Provided data:
(* ===== verification/Examples.v ===== *)
(** * Example pages

    Pages as maloja renders them, on any platform, for the examples
    of the theorems: the page of an artist and of a track with
    a list of scrobbles, and the page of an artist whose name has an
    ampersand.  Tree of the document:

    - 0: the root
      - 1: the heading with id [main_entity_name]
      - 2: the list of scrobbles
        - 3: a row
          - 4: its cell with the delete controls
            - 5: the confirmation area
              - 6: the button that calls [deleteScrobble] *)

From stdpp Require Import base tactics option list strings.
From Stdlib Require Import ZArith.
From S2P Require Import Prelude Js JsString TokenList Markup Url Dom Page Edit.

#[local] Open Scope string_scope.

Module Examples.

Section pages.
Context `{MP : !MarkupPlatform}.

Definition plain (parent : option node) (id : string) (classes : list string)
    (text : string) : element listener :=
  Element parent id classes (text_node text) Inherit [].

Definition doc_of (name : string) : document listener :=
  Document
    [ plain None "" [] "";
      plain (Some 0) "main_entity_name" ["headerwithextra"] name;
      plain (Some 0) "" ["scrobbles"] "";
      plain (Some 2) "" [] "";
      plain (Some 3) "" ["delete_area"] "";
      plain (Some 4) "" [] "";
      plain (Some 5) "" [] "" ]
    None None.

Definition page_of (ty : string) (id : Z) (name search : string) : page :=
  Page (Globals ty (VNum id) name None None None None None)
    (doc_of name) search [] [] [].

Definition artist_page : page :=
  page_of "artist" 7 "Radiohead" "?artist=Radiohead".

Definition track_page : page :=
  page_of "track" 12 "Creep" "?title=Creep&artist=Radiohead".

Definition ampersand_page : page :=
  page_of "artist" 8 "Simon & Garfunkel" "?artist=Simon+%26+Garfunkel".

(** A page whose entity type the script does not know. *)
Definition album_page : page :=
  page_of "album" 3 "OK Computer" "?albumtitle=OK+Computer".

(** A page without a name field. *)
Definition bare_page : page :=
  Page (Globals "artist" (VNum 7) "Radiohead" None None None None None)
    (Document [plain None "" [] ""] None None) "" [] [] [].

(** The name field in edit mode, showing [shown]: what [editEntity]
    leaves, and what the user has typed since. *)
Definition editing_field (shown : string) : element listener :=
  Element (Some 0) "main_entity_name" ["headerwithextra"] (text_node shown)
    PlaintextOnly [KeydownListener 1; InputListener 1; BlurListener].

(** The page [p] with its name field in edit mode, focused and with
    its content selected. *)
Definition editing (shown : string) (p : page) : page :=
  pg_set_doc
    (Document (<[1:=editing_field shown]> (doc_elements (pg_doc p))) (Some 1)
       (Some (Range (Some 1) 0 1))) p.

(** The name field of the example pages, and the delete button. *)
Definition namefield : node := 1.
Definition button : node := 6.

End pages.

End Examples.
(* ===== verification/Run.v ===== *)
(** * Running the primitives in a page

    The equations by which the theorems about edit.js evaluate a call of
    a DOM method inside a page: what it returns and the page it leaves,
    for a node that is in the document. *)

From stdpp Require Import base tactics option list strings sorting.
From Stdlib Require Import ZArith.
From S2P Require Import Prelude Js JsString TokenList Markup Url Dom Page Edit.

#[local] Open Scope page_scope.
#[local] Open Scope string_scope.

(** ** Running the primitives in a page *)

Section run.
Context `{MP : !MarkupPlatform}.
Implicit Types (p : page) (d : document listener) (n : node).

Lemma run_getElementById p id :
  in_doc (getElementById id) p = (Ok (find_id id (pg_doc p)), p).
Proof. by apply in_doc_pure. Qed.

Lemma run_parentElement p n e :
  doc_elements (pg_doc p) !! n = Some e →
  in_doc (parentElement n) p = (Ok (el_parent e), p).
Proof. intros He. by apply in_doc_pure, parentElement_ok. Qed.

Lemma run_get_innerHTML p n e :
  doc_elements (pg_doc p) !! n = Some e →
  in_doc (get_innerHTML n) p = (Ok (serialize_fragment (el_children e)), p).
Proof. intros He. by apply in_doc_pure, get_innerHTML_ok. Qed.

Lemma run_listeners_of p n e :
  doc_elements (pg_doc p) !! n = Some e →
  in_doc (listeners_of n) p = (Ok (el_listeners e), p).
Proof. intros He. by apply in_doc_pure, listeners_of_ok. Qed.

(** The page after the children of [n] were removed: a selection
    inside [n] has collapsed to its start. *)
Definition collapsed (n : node) (p : page) : page :=
  pg_set_doc
    (doc_set_selection (collapse_into n <$> doc_selection (pg_doc p)) (pg_doc p)) p.

(** The page after [n.innerHTML = s], for the element [e] at [n]. *)
Definition with_markup (n : node) (e : element listener) (s : string) (p : page) : page :=
  collapsed n (with_element n (el_set_children (parse_fragment s) e) p).

Lemma run_set_innerHTML p n e s :
  doc_elements (pg_doc p) !! n = Some e →
  in_doc (set_innerHTML n s) p = (Ok tt, with_markup n e s p).
Proof.
  intros He. erewrite in_doc_ok by by eapply set_innerHTML_ok.
  unfold with_markup, collapsed, with_element. simpl.
  by rewrite (alter_insert _ _ _ e).
Qed.

Lemma with_markup_lookup p n e s :
  doc_elements (pg_doc p) !! n = Some e →
  doc_elements (pg_doc (with_markup n e s p)) !! n =
    Some (el_set_children (parse_fragment s) e).
Proof. intros He. simpl. apply list_lookup_insert_eq. by eapply lookup_lt_Some. Qed.

Lemma with_markup_find_id p n e s id :
  doc_elements (pg_doc p) !! n = Some e →
  find_id id (pg_doc (with_markup n e s p)) = find_id id (pg_doc p).
Proof. intros He. by apply (with_element_find_id n e). Qed.

Lemma run_deref_some p n property : deref (Some n) property p = (Ok n, p).
Proof. done. Qed.

Lemma run_deref_none p property :
  deref None property p = (Throw (TypeError property), p).
Proof. done. Qed.

(** One link of a chain [x.parentElement.y]: the parent of [n], or the
    [TypeError] of reading [y] from [null]. *)
Lemma run_parent_link {A} p n property (k : node → JS page A) :
  valid_node (pg_doc p) n →
  (let* x := in_doc (parentElement n) in let* x := deref x property in k x) p =
  match ancestor (pg_doc p) 1 n with
  | Some a => k a p
  | None => (Throw (TypeError property), p)
  end.
Proof.
  intros [e He]%valid_node_lookup. erewrite bind_ok by by apply run_parentElement.
  rewrite (ancestor_S _ _ _ e He). by destruct (el_parent e).
Qed.

Lemma valid_class_active : TokenList.valid_token class_active.
Proof. by vm_compute. Qed.

Lemma valid_class_removed : TokenList.valid_token class_removed.
Proof. by vm_compute. Qed.

(** A chain of [.parentElement] reaches an ancestor or stops at the
    first [null] with a [TypeError]; the page is not changed. *)
Lemma run_parent_chain2 {A} p n y1 y2 (k : node → JS page A) :
  Dom.wf (pg_doc p) → valid_node (pg_doc p) n →
  (let* x := in_doc (parentElement n) in let* x := deref x y1 in
   let* x := in_doc (parentElement x) in let* x := deref x y2 in k x) p =
  match ancestor (pg_doc p) 2 n with
  | Some a => k a p
  | None => (Throw (TypeError (if ancestor (pg_doc p) 1 n is Some _ then y2 else y1)), p)
  end.
Proof.
  intros Hd Hn. rewrite run_parent_link by done.
  rewrite (ancestor_add _ 1 1). destruct (ancestor (pg_doc p) 1 n) as [a|] eqn:Ha; [|done].
  rewrite run_parent_link by by eapply ancestor_valid. simpl.
  by destruct (ancestor (pg_doc p) 1 a).
Qed.

Lemma run_parent_chain3 {A} p n y1 y2 y3 (k : node → JS page A) :
  Dom.wf (pg_doc p) → valid_node (pg_doc p) n →
  (let* x := in_doc (parentElement n) in let* x := deref x y1 in
   let* x := in_doc (parentElement x) in let* x := deref x y2 in
   let* x := in_doc (parentElement x) in let* x := deref x y3 in k x) p =
  match ancestor (pg_doc p) 3 n with
  | Some a => k a p
  | None => (Throw (TypeError (if ancestor (pg_doc p) 2 n is Some _ then y3
                               else if ancestor (pg_doc p) 1 n is Some _ then y2
                               else y1)), p)
  end.
Proof.
  intros Hd Hn. rewrite run_parent_link by done.
  rewrite (ancestor_add _ 1 2), (ancestor_add _ 1 1).
  destruct (ancestor (pg_doc p) 1 n) as [a|] eqn:Ha; [|done].
  rewrite run_parent_chain2 by by try eapply ancestor_valid. simpl.
  by destruct (ancestor (pg_doc p) 2 a).
Qed.

Lemma run_classList {A} (m : JS (list string) A) p n e :
  doc_elements (pg_doc p) !! n = Some e →
  in_doc (zoom (get_classList n) (put_classList n) Dangling m) p =
    (result m (el_classList e),
     with_element n (el_set_classList (exec m (el_classList e)) e) p).
Proof.
  intros He. rewrite in_doc_run. unfold result at 1, exec at 1.
  rewrite (zoom_classList_ok _ n e) by done. unfold put_classList, with_element.
  by rewrite (alter_insert _ _ _ e).
Qed.

Lemma run_classList_toggle p n e t :
  doc_elements (pg_doc p) !! n = Some e → TokenList.valid_token t →
  in_doc (classList_toggle n t) p =
    (Ok (negb (bool_decide (t ∈ el_classList e))),
     with_element n (el_set_classList (exec (TokenList.toggle t) (el_classList e)) e) p).
Proof.
  intros He Ht. unfold classList_toggle. rewrite (run_classList _ p n e He).
  f_equal. unfold result. destruct (decide (t ∈ el_classList e)).
  - by rewrite TokenList.toggle_present, bool_decide_eq_true_2.
  - by rewrite TokenList.toggle_absent, bool_decide_eq_false_2.
Qed.

Lemma run_classList_add p n e t :
  doc_elements (pg_doc p) !! n = Some e → TokenList.valid_token t →
  in_doc (classList_add n t) p =
    (Ok tt, with_element n (el_set_classList (TokenList.append_token t (el_classList e)) e) p).
Proof.
  intros He Ht. unfold classList_add. rewrite (run_classList _ p n e He).
  unfold result, exec. by rewrite TokenList.add_valid.
Qed.

End run.
(* ===== verification/Actions.v ===== *)
(** * The page as a transition system

    The actions of the user and of the network, the handler each one
    runs, and the step relation they generate.  A request in flight
    completes, and its callback runs, or fails, and it does not.  An
    exception that leaves an [onclick] handler is reported like one
    that leaves a listener.  The invariant of [Invariants] holds in every reachable
    page. *)

From stdpp Require Import base tactics option list strings sorting.
From Stdlib Require Import ZArith.
From S2P Require Import Prelude Js JsString TokenList Markup Url Dom Page Edit.
From S2P Require Import Examples Run CommitProps ListenerProps EntryProps Invariants Frame.

#[local] Open Scope page_scope.
#[local] Open Scope string_scope.

(** What happens to the page. *)
Inductive action : Type :=
  | ClickToggle (element : node)
  | ClickDelete (id : value) (element : node)
  | ClickEdit
  | PressKey (key : string)
  | TypeText (text : string)
  | ClickAway
  | Complete (i : nat)
  | Failure (i : nat).

#[export] Instance action_eq_dec : EqDecision action.
Proof. solve_decision. Defined.

(** The completions of requests. *)
Definition is_completion (a : action) : Prop :=
  match a with Complete _ => True | _ => False end.

#[export] Instance is_completion_dec a : Decision (is_completion a).
Proof. destruct a; apply _. Defined.

(** The actions of the network: a request completes or fails. *)
Definition is_network (a : action) : Prop :=
  match a with Complete _ | Failure _ => True | _ => False end.

#[export] Instance is_network_dec a : Decision (is_network a).
Proof. destruct a; apply _. Defined.

Section actions.
Context `{MP : !MarkupPlatform} `{KP : !KnowsPlaintextOnly}.
Implicit Types (p q : page) (a : action) (n : node).

(** The script an action runs. *)
Definition handler (a : action) : JS page unit :=
  match a with
  | ClickToggle element => toggleDeleteConfirm element
  | ClickDelete id element => deleteScrobble id element
  | ClickEdit => editEntity
  | PressKey key => press_key key >> ret tt
  | TypeText text => input_text text
  | ClickAway => click_away
  | Complete i => complete i
  | Failure i => fail_request i
  end.

(** An action runs its handler; the environment reports an exception
    that leaves it. *)
Definition perform (a : action) : JS page unit := catch (handler a) report.

(** When an action can happen: a click needs its element, a key and a
    text need an element with the focus, which for a text must be
    editable, and only a request in flight completes. *)
Definition enabled (a : action) (p : page) : Prop :=
  match a with
  | ClickToggle element | ClickDelete _ element => valid_node (pg_doc p) element
  | ClickEdit | ClickAway => True
  | PressKey _ => is_Some (doc_active (pg_doc p))
  | TypeText _ =>
      match doc_active (pg_doc p) ≫= (doc_elements (pg_doc p) !!.) with
      | Some e => focusable e = true
      | None => False
      end
  | Complete i | Failure i => is_Some (pg_pending p !! i)
  end.

(** The keydown of [key] is cancelled: a listener has called
    [preventDefault], and the browser does not go on with the default
    action of the key. *)
Definition default_prevented (key : string) (p : page) : bool :=
  match result (press_key key) p with
  | Ok ev => ev_defaultPrevented ev
  | Throw _ => false
  end.

#[export] Instance enabled_dec a p : Decision (enabled a p).
Proof. destruct a; simpl; unfold valid_node; try case_match; apply _. Defined.

(** One step of the page. *)
Inductive step : page → action → page → Prop :=
  | Step p a : enabled a p → step p a (exec (perform a) p).

(** A sequence of steps. *)
Inductive steps : page → list action → page → Prop :=
  | steps_nil p : steps p [] p
  | steps_cons p a q l r : step p a q → steps q l r → steps p (a :: l) r.

(** The page after the actions [l], each performed whether enabled or
    not. *)
Fixpoint run_actions (l : list action) (p : page) : page :=
  match l with
  | [] => p
  | a :: l' => run_actions l' (exec (perform a) p)
  end.

(** Every action of [l] is enabled when its turn comes. *)
Fixpoint all_enabled (l : list action) (p : page) : bool :=
  match l with
  | [] => true
  | a :: l' => bool_decide (enabled a p) && all_enabled l' (exec (perform a) p)
  end.

End actions.

(** ** Lemmas *)

Section action_lemmas.
Context `{MP : !MarkupPlatform} `{KP : !KnowsPlaintextOnly}.
Implicit Types (p q : page) (a : action) (n : node).

Lemma perform_ok a p : is_ok (result (perform a) p) = true.
Proof. unfold perform, result, catch. by destruct (handler a p) as [[[]|x] q]. Qed.

(** The step relation is a function of the page and the action. *)
Lemma step_deterministic p a q1 q2 : step p a q1 → step p a q2 → q1 = q2.
Proof. by intros [] Hs; inversion Hs. Qed.

Lemma steps_run_actions p l q : steps p l q → q = run_actions l p.
Proof. induction 1 as [|p a q l r [] _ IH]; [done|by rewrite IH]. Qed.

Lemma steps_app p l1 q l2 r : steps p l1 q → steps q l2 r → steps p (l1 ++ l2) r.
Proof. induction 1; simpl; eauto using steps. Qed.

Lemma run_actions_app l1 l2 p : run_actions (l1 ++ l2) p = run_actions l2 (run_actions l1 p).
Proof. revert p. induction l1 as [|a l1 IH]; intros p; simpl; [done|apply IH]. Qed.

Lemma handler_inv sk a : preserves (inv sk) (handler a).
Proof.
  destruct a; simpl;
    auto using toggleDeleteConfirm_inv, deleteScrobble_inv, editEntity_inv, press_key_inv,
      input_text_inv, click_away_inv, complete_inv, fail_request_inv with page.
Qed.

Lemma perform_inv sk a : preserves (inv sk) (perform a).
Proof. apply preserves_catch; auto using handler_inv with page. Qed.

Lemma step_inv sk p a q : step p a q → inv sk p → inv sk q.
Proof. intros [] Hp. by apply perform_inv. Qed.

(** An invariant of what is outside the document that completions
    keep is an invariant of every handler. *)
Lemma handler_frame (I : page → Prop) `{!Frame I} a :
  (∀ i, a = Complete i → preserves I (complete i)) → preserves I (handler a).
Proof.
  intros Hc. destruct a; simpl;
    auto using toggleDeleteConfirm_frame, deleteScrobble_frame, editEntity_frame,
      press_key_frame, input_text_frame, click_away_frame, frame_failure with page.
Qed.

Lemma perform_frame (I : page → Prop) `{!Frame I} a :
  (∀ i, a = Complete i → preserves I (complete i)) → preserves I (perform a).
Proof. intros Hc. apply preserves_catch; [by apply handler_frame|apply frame_report]. Qed.

Lemma steps_frame (I : page → Prop) `{!Frame I} p l q :
  (∀ i, Complete i ∈ l → preserves I (complete i)) → steps p l q → I p → I q.
Proof.
  intros Hc Hsteps. induction Hsteps as [|p a q l r [p' a' _] _ IH]; [done|].
  intros Hp. apply IH; [intros i Hi; apply Hc; by right|].
  apply perform_frame; [done| |done]. intros i ->. apply Hc. by left.
Qed.

(** The same for a run without completions, whatever they do. *)
Lemma steps_frame_quiet (I : page → Prop) `{!Frame I} p l q :
  Forall (λ a, ¬ is_completion a) l → steps p l q → I p → I q.
Proof.
  intros Hl. apply steps_frame; [done|]. intros i Hi.
  rewrite Forall_forall in Hl. by destruct (Hl _ Hi).
Qed.

Lemma perform_constants c a : preserves (has_constants c) (perform a).
Proof. apply perform_frame; [apply _|]. intros i _. apply complete_constants. Qed.

Lemma run_actions_steps l p : all_enabled l p = true → steps p l (run_actions l p).
Proof.
  revert p. induction l as [|a l IH]; intros p; simpl; [constructor|].
  intros [Ha Hl]%andb_true_iff. apply bool_decide_eq_true in Ha.
  eauto using steps, step.
Qed.

Lemma steps_all_enabled p l q : steps p l q → all_enabled l p = true.
Proof.
  induction 1 as [|p a q l r [p' a' Ha] _ IH]; simpl; [done|].
  by rewrite bool_decide_true.
Qed.

(** The runs of the page are the sequences of actions that are
    enabled when their turn comes. *)
Lemma steps_iff p l q : steps p l q ↔ all_enabled l p = true ∧ q = run_actions l p.
Proof.
  split; [eauto using steps_all_enabled, steps_run_actions|].
  intros [Hl ->]. by apply run_actions_steps.
Qed.

(** C9.  Whatever the user and the network do, in any order, a
    well-formed page stays well-formed; no element is created, removed
    or moved and no id changes, so the name field stays the element it
    was; and the entity globals and the query string of the page keep
    their values. *)
Theorem steps_keep_invariant p l q :
  wf_page p → steps p l q →
  wf_page q ∧ skeleton (pg_doc q) = skeleton (pg_doc p) ∧
  find_id main_entity_name (pg_doc q) = find_id main_entity_name (pg_doc p) ∧
  constants q = constants p.
Proof.
  intros Hp Hsteps.
  assert (inv (skeleton (pg_doc p)) q ∧ has_constants (constants p) q) as [Hq Hc].
  { assert (inv (skeleton (pg_doc p)) p ∧ has_constants (constants p) p) as Hstart
      by by apply wf_page_doc_iff in Hp as [? ?].
    revert Hstart. generalize (skeleton (pg_doc p)) (constants p). clear Hp.
    induction Hsteps as [|p a q l r [p' a' _] _ IH]; intros sk c [Hi Hc]; [done|].
    apply IH. split; [by apply perform_inv|by apply perform_constants]. }
  destruct Hq as (Hd & Hl & Hsk). split_and!; [by split|done| |done].
  by apply skeleton_find_id.
Qed.

End action_lemmas.

(** ** Example: a rename, from the click on the pencil to the reload *)

Section examples.
#[local] Existing Instance Markup.reference.

Definition rename_actions : list action :=
  [ClickEdit; TypeText "Radiohead Remastered"; PressKey "Enter"; Complete 0].

Lemma steps_keep_invariant_witness :
  let q := run_actions rename_actions Examples.artist_page in
  wf_page q ∧ skeleton (pg_doc q) = skeleton (pg_doc Examples.artist_page) ∧
  find_id main_entity_name (pg_doc q) = Some 1 ∧
  constants q = ("artist", VNum 7, "Radiohead", "?artist=Radiohead").
Proof.
  apply (steps_keep_invariant (MP:=Markup.reference) Examples.artist_page rename_actions).
  - apply wf_page_doc_iff. split; [by apply wf_check_sound|].
    intros n e He. by repeat (destruct n as [|n]; [injection He as <-; constructor|]).
  - by apply run_actions_steps.
Defined.

(** The rename of the example ends with one navigation, to the page of
    the new name. *)
Example rename_actions_navigate :
  pg_navigations (run_actions rename_actions Examples.artist_page) =
    ["?artist=Radiohead+Remastered"] ∧
  pg_pending (run_actions rename_actions Examples.artist_page) = [].
Proof. by vm_compute. Qed.

End examples.
(* ===== verification/Session.v ===== *)
(** * Sessions

    What the user does with the page, one action after the other: the
    events of the environment run the listeners the script has
    registered.  The scenarios of the specification are proved for any
    page that is rendered the way maloja renders it; the invariant is
    proved for every sequence of actions. *)

From stdpp Require Import base tactics option list strings sorting.
From Stdlib Require Import ZArith.
From S2P Require Import Prelude Js JsString TokenList Markup Url Dom Path Page Edit.
From S2P Require Import Examples Run CommitProps ListenerProps EntryProps Invariants.

#[local] Open Scope page_scope.
#[local] Open Scope string_scope.

(** ** Events *)

Section events.
Context `{MP : !MarkupPlatform} `{KP : !KnowsPlaintextOnly}.
Implicit Types (p : page) (n : node) (ev : event) (ls : list listener).

Lemma dispatch_cons_run run l ls ev p ev' p' :
  listener_type l = ev_type ev → run l ev p = (Ok ev', p') →
  dispatch run (l :: ls) ev p = dispatch run ls ev' p'.
Proof.
  intros Hty Hrun. cbn [dispatch]. erewrite bind_ok; [done|].
  unfold invoke, catch. by rewrite decide_True, Hrun.
Qed.

Lemma dispatch_cons_skip run l ls ev p :
  listener_type l ≠ ev_type ev →
  dispatch run (l :: ls) ev p = dispatch run ls ev p.
Proof. intros Hty. cbn [dispatch]. by erewrite bind_ok by by apply invoke_skip. Qed.

(** Only the element [n] has listeners. *)
Definition only_listener (n : node) (p : page) : Prop :=
  ∀ m em, m ≠ n → doc_elements (pg_doc p) !! m = Some em → el_listeners em = [].

Lemma only_listener_quiet n p : only_listener n p → quiet_focus n p.
Proof. intros Hq old eo _ Hne Heo. by rewrite (Hq old eo). Qed.

(** An event fired at the only element with listeners runs its
    listeners. *)
Lemma run_fire p n e ev :
  Dom.wf (pg_doc p) → doc_elements (pg_doc p) !! n = Some e → only_listener n p →
  fire n ev p = dispatch run_listener (el_listeners e) ev p.
Proof.
  intros Hd He Hq. unfold fire, event_path. erewrite bind_ok by by apply in_doc_pure.
  erewrite bind_ok by by apply in_doc_pure. f_equal. simpl. rewrite He. simpl.
  rewrite <- (app_nil_r (el_listeners e)) at 2. f_equal.
  destruct (el_parent e) as [q|] eqn:Hq'; [|done].
  apply concat_nil_Forall, Forall_fmap, Forall_forall. intros m Hm%(path_from_le _ _ _ _ Hd).
  destruct (wf_elements _ Hd n e He) as [_ Hlt]. rewrite Hq' in Hlt. simpl.
  destruct (doc_elements (pg_doc p) !! m) as [em|] eqn:Hem; [|done].
  simpl. apply (Hq m em); [lia|done].
Qed.

End events.

(** ** The name field during a session *)

Section field.
Context `{MP : !MarkupPlatform} `{KP : !KnowsPlaintextOnly}.
Context (sk : list (option node * string)).
Implicit Types (p q : page) (n : node) (e : element listener) (ls : list listener).

(** The listeners [editEntity] registers on the field [n]. *)
Definition own_listeners (n : node) (ls : list listener) : Prop :=
  Forall (λ l, l = KeydownListener n ∨ l = InputListener n ∨ l = BlurListener) ls.

(** The page [p] is well-formed, [n] is its name field, [e] the element
    at [n], and the only listeners of the page are those [editEntity]
    has registered on the field. *)
Record at_field (n : node) (e : element listener) (p : page) : Prop := AtField {
  af_inv : inv sk p;
  af_id : find_id main_entity_name (pg_doc p) = Some n;
  af_lookup : doc_elements (pg_doc p) !! n = Some e;
  af_only : only_listener n p;
  af_own : own_listeners n (el_listeners e);
}.

(** A step that keeps the invariant and changes no element but the
    field. *)
Lemma at_field_step n e p e' q :
  at_field n e p → inv sk q →
  doc_elements (pg_doc q) !! n = Some e' →
  (∀ m, m ≠ n → doc_elements (pg_doc q) !! m = doc_elements (pg_doc p) !! m) →
  own_listeners n (el_listeners e') →
  at_field n e' q.
Proof.
  intros [Hp Hn He Hq Hown] Hinv He' Hothers Hown'. split; try done.
  - rewrite <- Hn. apply skeleton_find_id.
    destruct Hp as (_ & _ & ->). by destruct Hinv as (_ & _ & ?).
  - intros m em Hm. rewrite Hothers by done. by apply Hq.
Qed.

Required work: Lines with "TypeText": copy every one of them from the listing above.

The answer:
  | TypeText (text : string)
  | TypeText text => input_text text
  | TypeText _ =>
  [ClickEdit; TypeText "Radiohead Remastered"; PressKey "Enter"; Complete 0].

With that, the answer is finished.